[Stored records]
[Start of Attachment]
(** What the handler does with the queue, on every branch. *)
Lemma request_queue_step_spec acc rs args slot slothash time hp scoped bump :
  represents acc rs → request_wf args → fits 64 slot → fits 8 bump →
  match request_queue_step args slot slothash time hp scoped bump acc with
  | (acc', Ok _) =>
      paused (header acc) = 0 ∧ zlen (rr_callback_discriminator args) ≤ 8 ∧
      fits_limits (compact_meta <$> rr_callback_accounts_metas args) (rr_callback_args args) ∧
      same_frame acc acc' ∧
      ∃ i pos, 0 ≤ i ≤ zlen rs ∧ 16 ≤ pos < zlen acc ∧ pos mod 8 = 0 ∧
        represents acc' (insert_at i (stored_request args slot slothash time hp scoped bump pos) rs)
  | (acc', Err e) => acc' = acc ∧
      ((e = vrf_error QueuePaused ∧ paused (header acc) ≠ 0) ∨
       (e = vrf_error ArgumentSizeTooLarge ∧ paused (header acc) = 0 ∧
        (8 < zlen (rr_callback_discriminator args) ∨
         ¬ fits_limits (compact_meta <$> rr_callback_accounts_metas args) (rr_callback_args args))) ∨
       (e = AccountDataTooSmall ∧ paused (header acc) = 0 ∧
        zlen (rr_callback_discriminator args) ≤ 8 ∧
        fits_limits (compact_meta <$> rr_callback_accounts_metas args) (rr_callback_args args) ∧
        zlen acc < align_up (cursor (header acc)) +
          item_total (rr_callback_discriminator args)
            (compact_meta <$> rr_callback_accounts_metas args) (rr_callback_args args)))
  | (_, Panic) => False
  end.
Proof.
  intros Hrep Hwf Hslot Hbump.
  unfold request_queue_step, mbind, queue_op_bind, q_get, q_lift, ensure.
  destruct (Z.eqb_spec (paused (header acc)) 0) as [Hp|Hp]; [|by auto].
  destruct (Z.leb_spec (zlen (rr_callback_discriminator args)) 8) as [Hd|Hd]; [|by auto 7].
  pose proof (request_add_args args slot slothash time hp scoped bump Hwf Hslot Hbump Hd) as Hargs.
  pose proof (represents_add Hargs (args:=rr_callback_args args) acc rs Hrep) as Ha.
  destruct (add_item_with_id _ _ _ _ _ acc) as [acc' [i|e|]]; [|naive_solver|done].
  destruct Ha as (Hlim & Hi & Hf & pos & Hp16 & Hp8 & Hpl & Hr). unfold mret, queue_op_ret.
  destruct (item_total_bounds Hargs Hlim) as [Htot _].
  split_and!; try done. exists i, pos. split_and!; try done; lia.
Qed.

Lemma request_cost_fits hp : fits 64 (request_cost hp).
Proof. destruct hp; unfold request_cost, fits, VRF_HIGH_PRIORITY_LAMPORTS_COST, VRF_LAMPORTS_COST; lia. Qed.

(** The payment at the end of a request. *)
Lemma pay_request signer queue cost infos σ σ' :
  key signer ≠ key queue → fits 64 cost →
  (if negb (is_fee_exempt_ephemeral_queue (key queue))
   then run_store (invoke_signed (system_transfer (key signer) (key queue) cost) infos [])
   else mret ()) σ = Ok ((), σ') →
  let fee := if is_fee_exempt_ephemeral_queue (key queue) then 0 else cost in
  (∀ k, data_at σ' k = data_at σ k) ∧ (∀ k, owner_at σ' k = owner_at σ k) ∧
  lamports_at σ' (key queue) = lamports_at σ (key queue) + fee ∧
  lamports_at σ' (key signer) = lamports_at σ (key signer) - fee.
Proof.
  intros Hne Hcost H. destruct (is_fee_exempt_ephemeral_queue (key queue)); cbn [negb] in H; inv_M.
  - cbv zeta. split_and!; try done; lia.
  - apply transfer_law in H as [_ Heq]; [|done]. cbv zeta. unfold store_eq in Heq. split_and!.
    + intros k. by rewrite Heq, move_lamports_data.
    + intros k. by rewrite Heq, move_lamports_owner.
    + by rewrite Heq, move_lamports_to.
    + by rewrite Heq, move_lamports_from.
Qed.

(** The accounts of a request pass the checks of the handler. *)
Record request_accounts_ok (signer identity queue slothashes : AccountInfo)
    (args : RequestRandomness) (σ : Store) : Prop := {
  rao_signer : info_is_signer signer = true;
  rao_identity : key identity = fst (find_program_address [IDENTITY] (rr_callback_program_id args));
  rao_identity_signer : info_is_signer identity = true;
  rao_queue_writable : info_is_writable queue = true;
  rao_queue_owner : owner_at σ (key queue) = ID;
  rao_slothashes_owner : owner_at σ (key slothashes) = sysvar_ID;
  rao_slothashes : key slothashes = slot_hashes_ID;
  rao_slothashes_data : 48 ≤ zlen (data_at σ (key slothashes));
}.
[End of Attachment]
## What you need to do:
Please copy, exactly and with nothing else, the lines above beginning at the line that has "rewrite Heq, move_lamports_data." and ending with the line that has "rao_signer : info_is_signer signer = true;".

## Written response:
    + intros k. by rewrite Heq, move_lamports_data.
    + intros k. by rewrite Heq, move_lamports_owner.
    + by rewrite Heq, move_lamports_to.
    + by rewrite Heq, move_lamports_from.
Qed.

(** The accounts of a request pass the checks of the handler. *)
Record request_accounts_ok (signer identity queue slothashes : AccountInfo)
    (args : RequestRandomness) (σ : Store) : Prop := {
  rao_signer : info_is_signer signer = true;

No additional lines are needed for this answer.